## Your objective
Transcription should be exact. Include all entries.

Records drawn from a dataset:
(** C3.  Under the uniqueness constraint of the version store: [n]
    invocations (2 or more) that have computed the same candidate, which the
    latest snapshot calls for, can all read that same latest snapshot and
    then wait for the creation of the same next version; some schedule settles
    them all; and however their creations are scheduled, once all have
    settled exactly one snapshot has been added to the store, one invocation
    has returned it and every other one has been rejected. *)
Theorem concurrent_creates_persist_one (n : nat) (db : DB) (total : nat) (cand : Fields) :
  let latest := SchemaVersion_latest (schemaVersions db) in
  let doc := mkVersion (next_version latest) cand total "auto" in
  2 <= n ->
  needs_version latest cand = true ->
  sys_steps true (db, repeat (AwaitLatest total cand) n)
                 (db, repeat (AwaitCreate doc) n) /\
  (exists db' ts',
     sys_steps true (db, repeat (AwaitCreate doc) n) (db', ts') /\
     Forall (fun t => is_settled t = true) ts') /\
  (forall db' ts',
     sys_steps true (db, repeat (AwaitCreate doc) n) (db', ts') ->
     Forall (fun t => is_settled t = true) ts' ->
     schemaVersions db' = schemaVersions db ++ [doc] /\
     rawRecords db' = rawRecords db /\
     List.length ts' = n /\
     List.length (filter created ts') = 1 /\
     Forall (fun t => t = Settled (Resolved (Some doc)) \/ t = Settled Rejected) ts').
Proof.
  intros latest doc Hn Hneed. split; [|split].
  - apply (steps_to_create true total cand n [] db Hneed).
  - exists (fst (run_in_order true db (repeat (AwaitCreate doc) n))),
           (snd (run_in_order true db (repeat (AwaitCreate doc) n))).
    split; [|apply run_in_order_settles].
    apply (run_in_order_steps true (repeat (AwaitCreate doc) n) [] db).
    apply Forall_forall. intros t Ht. apply repeat_spec in Ht. now subst t.
  - intros db' ts' Hsteps Hsettled.
    assert (Hinit : one_create_inv db doc n (db, repeat (AwaitCreate doc) n)).
    { split; [reflexivity|]. split; [apply repeat_length|]. left.
      split; [reflexivity|].
      apply Forall_forall. intros t Ht. now apply repeat_spec in Ht. }
    apply (one_create_steps db doc n _ _
             (create_after_latest true (schemaVersions db) total cand) Hsteps)
      in Hinit.
    destruct Hinit as (Hraw & Hlen & [[_ Hall] | (Hstore & Hall & Hone)]).
    + destruct ts' as [|t ts']; [simpl in Hlen; lia|].
      inversion Hall; subst. inversion Hsettled; subst. discriminate.
    + repeat (split; [assumption|]).
      rewrite Forall_forall in *. intros t Ht.
      destruct (Hall t Ht) as [-> | H]; [|exact H].
      specialize (Hsettled _ Ht). discriminate Hsettled.
Qed.

Lemma concurrent_creates_persist_one_witness :
  exists db' ts',
    sys_steps true
      (mkDB [mkRaw (Obj [("a", int 1)]) 5] [],
       repeat (AwaitCreate (mkVersion 1 [("a", mkField 1 false ["integer"])] 1 "auto")) 2)
      (db', ts') /\
    Forall (fun t => is_settled t = true) ts'.
Proof.
  refine (proj1 (proj2 (concurrent_creates_persist_one 2
            (mkDB [mkRaw (Obj [("a", int 1)]) 5] [])
            1 [("a", mkField 1 false ["integer"])] _ _))).
  - lia.
  - reflexivity.
Defined.

(** Without the constraint the read-then-write of [inferAndMaybeCreateVersion]
    stores the snapshot once for every invocation. *)
Lemma concurrent_creates_without_constraint (n : nat) (db : DB) (doc : SchemaVersion) :
  forall db' ts',
    sys_steps false (db, repeat (AwaitCreate doc) n) (db', ts') ->
    Forall (fun t => is_settled t = true) ts' ->
    schemaVersions db' = schemaVersions db ++ repeat doc n.
Proof.
  intros db' ts' Hsteps Hsettled.
  assert (Hinit : every_create_inv db doc n (db, repeat (AwaitCreate doc) n)).
  { split; [reflexivity|]. split; [apply repeat_length|]. split.
    - replace (filter created (repeat (AwaitCreate doc) n)) with (@nil task).
      + simpl. now rewrite app_nil_r.
      + clear. induction n; simpl; auto.
    - apply Forall_forall. intros t Ht. apply repeat_spec in Ht. auto. }
  apply (every_create_steps db doc n _ _ Hsteps) in Hinit.
  destruct Hinit as (_ & Hlen & Hstore & Hall).
  rewrite Hstore. f_equal. f_equal. rewrite <- Hlen. f_equal.
  clear - Hall Hsettled.
  induction ts' as [|t ts' IH]; [reflexivity|].
  inversion Hall as [|? ? Ht Hall']; inversion Hsettled as [|? ? Hs Hsettled']; subst.
  destruct Ht as [-> | ->]; [discriminate Hs|].
  simpl. f_equal. auto.
Qed.

(** * Further properties of the inference engine *)

(** ** [typeName] *)

(** [typeName] answers with one of the seven tags; [integer] is the answer
    exactly for the numbers [Number.isInteger] accepts, [number] exactly for
    the other numbers (NaN and the infinities among them), [null] exactly
    for [null] and [undefined]. *)
Theorem typeName_tags (v : value) :
  In (typeName v) type_tags /\
  (typeName v = "integer" <-> Number_isInteger v = true) /\
  (typeName v = "number" <-> exists n, v = Num n /\ Number_isInteger v = false) /\
  (typeName v = "null" <-> nullish v = true).
Proof.
  destruct v as [| | b | n | s | items | props];
    try (split; [simpl; tauto|];
         split; [split; discriminate|];
         split; [split; [discriminate | intros (n & E & _); discriminate E]|];
         split; (reflexivity || discriminate)).
  unfold typeName. cbn [nullish Array_isArray typeof String.eqb Ascii.eqb Bool.eqb].
  destruct (Number_isInteger (Num n)) eqn:E.
  - split; [simpl; tauto|]. split; [tauto|].
    split; [split; [discriminate | intros (m & _ & H); discriminate H]|].
    split; discriminate.
  - split; [simpl; tauto|]. split; [split; discriminate|].
    split; [split; [eauto | reflexivity]|].
    split; discriminate.
Qed.


(** ** What [collect] keeps *)

Lemma Set_add_In x t s : In x (Set_add t s) <-> In x s \/ x = t.
Proof.
  unfold Set_add, includes. destruct (existsb (String.eqb t) s) eqn:E.
  - split; [auto|]. intros [H| ->]; [exact H|].
    apply existsb_exists in E as (y & Hy & Ey).
    apply String.eqb_eq in Ey. now subst y.
  - rewrite in_app_iff. simpl. intuition auto.
Qed.

Lemma Set_add_length t s :
  List.length s <= List.length (Set_add t s) <= S (List.length s).
Proof.
  unfold Set_add. destruct (includes s t); [lia|].
  rewrite length_app. simpl. lia.
Qed.

Lemma types_at_record k t st p :
  types_at p (record k t st) =
  if string_dec k p then Set_add t (types_at p st) else types_at p st.
Proof.
  destruct (string_dec k p) as [->|Hne].
  - unfold types_at at 1. now rewrite own_get_record_same.
  - unfold types_at. now rewrite own_get_record_other.
Qed.

Lemma replay_types_In p t : forall vs st,
  In t (types_at p (replay vs st)) <-> In t (types_at p st) \/ In (p, t) vs.
Proof.
  induction vs as [|[k t'] vs IH]; intros st; simpl.
  - tauto.
  - rewrite IH, types_at_record. destruct (string_dec k p) as [->|Hne].
    + rewrite Set_add_In. split.
      * intros [[H| ->]|H]; auto.
      * intros [H|[[= ->]|H]]; auto.
    + split.
      * intros [H|H]; auto.
      * intros [H|[[= -> ->]|H]]; auto. contradiction.
Qed.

## Written solution
(** C3.  Under the uniqueness constraint of the version store: [n]
    invocations (2 or more) that have computed the same candidate, which the
    latest snapshot calls for, can all read that same latest snapshot and
    then wait for the creation of the same next version; some schedule settles
    them all; and however their creations are scheduled, once all have
    settled exactly one snapshot has been added to the store, one invocation
    has returned it and every other one has been rejected. *)
Theorem concurrent_creates_persist_one (n : nat) (db : DB) (total : nat) (cand : Fields) :
  let latest := SchemaVersion_latest (schemaVersions db) in
  let doc := mkVersion (next_version latest) cand total "auto" in
  2 <= n ->
  needs_version latest cand = true ->
  sys_steps true (db, repeat (AwaitLatest total cand) n)
                 (db, repeat (AwaitCreate doc) n) /\
  (exists db' ts',
     sys_steps true (db, repeat (AwaitCreate doc) n) (db', ts') /\
     Forall (fun t => is_settled t = true) ts') /\
  (forall db' ts',
     sys_steps true (db, repeat (AwaitCreate doc) n) (db', ts') ->
     Forall (fun t => is_settled t = true) ts' ->
     schemaVersions db' = schemaVersions db ++ [doc] /\
     rawRecords db' = rawRecords db /\
     List.length ts' = n /\
     List.length (filter created ts') = 1 /\
     Forall (fun t => t = Settled (Resolved (Some doc)) \/ t = Settled Rejected) ts').
Proof.
  intros latest doc Hn Hneed. split; [|split].
  - apply (steps_to_create true total cand n [] db Hneed).
  - exists (fst (run_in_order true db (repeat (AwaitCreate doc) n))),
           (snd (run_in_order true db (repeat (AwaitCreate doc) n))).
    split; [|apply run_in_order_settles].
    apply (run_in_order_steps true (repeat (AwaitCreate doc) n) [] db).
    apply Forall_forall. intros t Ht. apply repeat_spec in Ht. now subst t.
  - intros db' ts' Hsteps Hsettled.
    assert (Hinit : one_create_inv db doc n (db, repeat (AwaitCreate doc) n)).
    { split; [reflexivity|]. split; [apply repeat_length|]. left.
      split; [reflexivity|].
      apply Forall_forall. intros t Ht. now apply repeat_spec in Ht. }
    apply (one_create_steps db doc n _ _
             (create_after_latest true (schemaVersions db) total cand) Hsteps)
      in Hinit.
    destruct Hinit as (Hraw & Hlen & [[_ Hall] | (Hstore & Hall & Hone)]).
    + destruct ts' as [|t ts']; [simpl in Hlen; lia|].
      inversion Hall; subst. inversion Hsettled; subst. discriminate.
    + repeat (split; [assumption|]).
      rewrite Forall_forall in *. intros t Ht.
      destruct (Hall t Ht) as [-> | H]; [|exact H].
      specialize (Hsettled _ Ht). discriminate Hsettled.
Qed.

Lemma concurrent_creates_persist_one_witness :
  exists db' ts',
    sys_steps true
      (mkDB [mkRaw (Obj [("a", int 1)]) 5] [],
       repeat (AwaitCreate (mkVersion 1 [("a", mkField 1 false ["integer"])] 1 "auto")) 2)
      (db', ts') /\
    Forall (fun t => is_settled t = true) ts'.
Proof.
  refine (proj1 (proj2 (concurrent_creates_persist_one 2
            (mkDB [mkRaw (Obj [("a", int 1)]) 5] [])
            1 [("a", mkField 1 false ["integer"])] _ _))).
  - lia.
  - reflexivity.
Defined.

(** Without the constraint the read-then-write of [inferAndMaybeCreateVersion]
    stores the snapshot once for every invocation. *)
Lemma concurrent_creates_without_constraint (n : nat) (db : DB) (doc : SchemaVersion) :
  forall db' ts',
    sys_steps false (db, repeat (AwaitCreate doc) n) (db', ts') ->
    Forall (fun t => is_settled t = true) ts' ->
    schemaVersions db' = schemaVersions db ++ repeat doc n.
Proof.
  intros db' ts' Hsteps Hsettled.
  assert (Hinit : every_create_inv db doc n (db, repeat (AwaitCreate doc) n)).
  { split; [reflexivity|]. split; [apply repeat_length|]. split.
    - replace (filter created (repeat (AwaitCreate doc) n)) with (@nil task).
      + simpl. now rewrite app_nil_r.
      + clear. induction n; simpl; auto.
    - apply Forall_forall. intros t Ht. apply repeat_spec in Ht. auto. }
  apply (every_create_steps db doc n _ _ Hsteps) in Hinit.
  destruct Hinit as (_ & Hlen & Hstore & Hall).
  rewrite Hstore. f_equal. f_equal. rewrite <- Hlen. f_equal.
  clear - Hall Hsettled.
  induction ts' as [|t ts' IH]; [reflexivity|].
  inversion Hall as [|? ? Ht Hall']; inversion Hsettled as [|? ? Hs Hsettled']; subst.
  destruct Ht as [-> | ->]; [discriminate Hs|].
  simpl. f_equal. auto.
Qed.

(** * Further properties of the inference engine *)

(** ** [typeName] *)

(** [typeName] answers with one of the seven tags; [integer] is the answer
    exactly for the numbers [Number.isInteger] accepts, [number] exactly for
    the other numbers (NaN and the infinities among them), [null] exactly
    for [null] and [undefined]. *)
Theorem typeName_tags (v : value) :
  In (typeName v) type_tags /\
  (typeName v = "integer" <-> Number_isInteger v = true) /\
  (typeName v = "number" <-> exists n, v = Num n /\ Number_isInteger v = false) /\
  (typeName v = "null" <-> nullish v = true).
Proof.
  destruct v as [| | b | n | s | items | props];
    try (split; [simpl; tauto|];
         split; [split; discriminate|];
         split; [split; [discriminate | intros (n & E & _); discriminate E]|];
         split; (reflexivity || discriminate)).
  unfold typeName. cbn [nullish Array_isArray typeof String.eqb Ascii.eqb Bool.eqb].
  destruct (Number_isInteger (Num n)) eqn:E.
  - split; [simpl; tauto|]. split; [tauto|].
    split; [split; [discriminate | intros (m & _ & H); discriminate H]|].
    split; discriminate.
  - split; [simpl; tauto|]. split; [split; discriminate|].
    split; [split; [eauto | reflexivity]|].
    split; discriminate.
Qed.


(** ** What [collect] keeps *)

Lemma Set_add_In x t s : In x (Set_add t s) <-> In x s \/ x = t.
Proof.
  unfold Set_add, includes. destruct (existsb (String.eqb t) s) eqn:E.
  - split; [auto|]. intros [H| ->]; [exact H|].
    apply existsb_exists in E as (y & Hy & Ey).
    apply String.eqb_eq in Ey. now subst y.
  - rewrite in_app_iff. simpl. intuition auto.
Qed.

Lemma Set_add_length t s :
  List.length s <= List.length (Set_add t s) <= S (List.length s).
Proof.
  unfold Set_add. destruct (includes s t); [lia|].
  rewrite length_app. simpl. lia.
Qed.

Lemma types_at_record k t st p :
  types_at p (record k t st) =
  if string_dec k p then Set_add t (types_at p st) else types_at p st.
Proof.
  destruct (string_dec k p) as [->|Hne].
  - unfold types_at at 1. now rewrite own_get_record_same.
  - unfold types_at. now rewrite own_get_record_other.
Qed.

Lemma replay_types_In p t : forall vs st,
  In t (types_at p (replay vs st)) <-> In t (types_at p st) \/ In (p, t) vs.
Proof.
  induction vs as [|[k t'] vs IH]; intros st; simpl.
  - tauto.
  - rewrite IH, types_at_record. destruct (string_dec k p) as [->|Hne].
    + rewrite Set_add_In. split.
      * intros [[H| ->]|H]; auto.
      * intros [H|[[= ->]|H]]; auto.
    + split.
      * intros [H|H]; auto.
      * intros [H|[[= -> ->]|H]]; auto. contradiction.
Qed.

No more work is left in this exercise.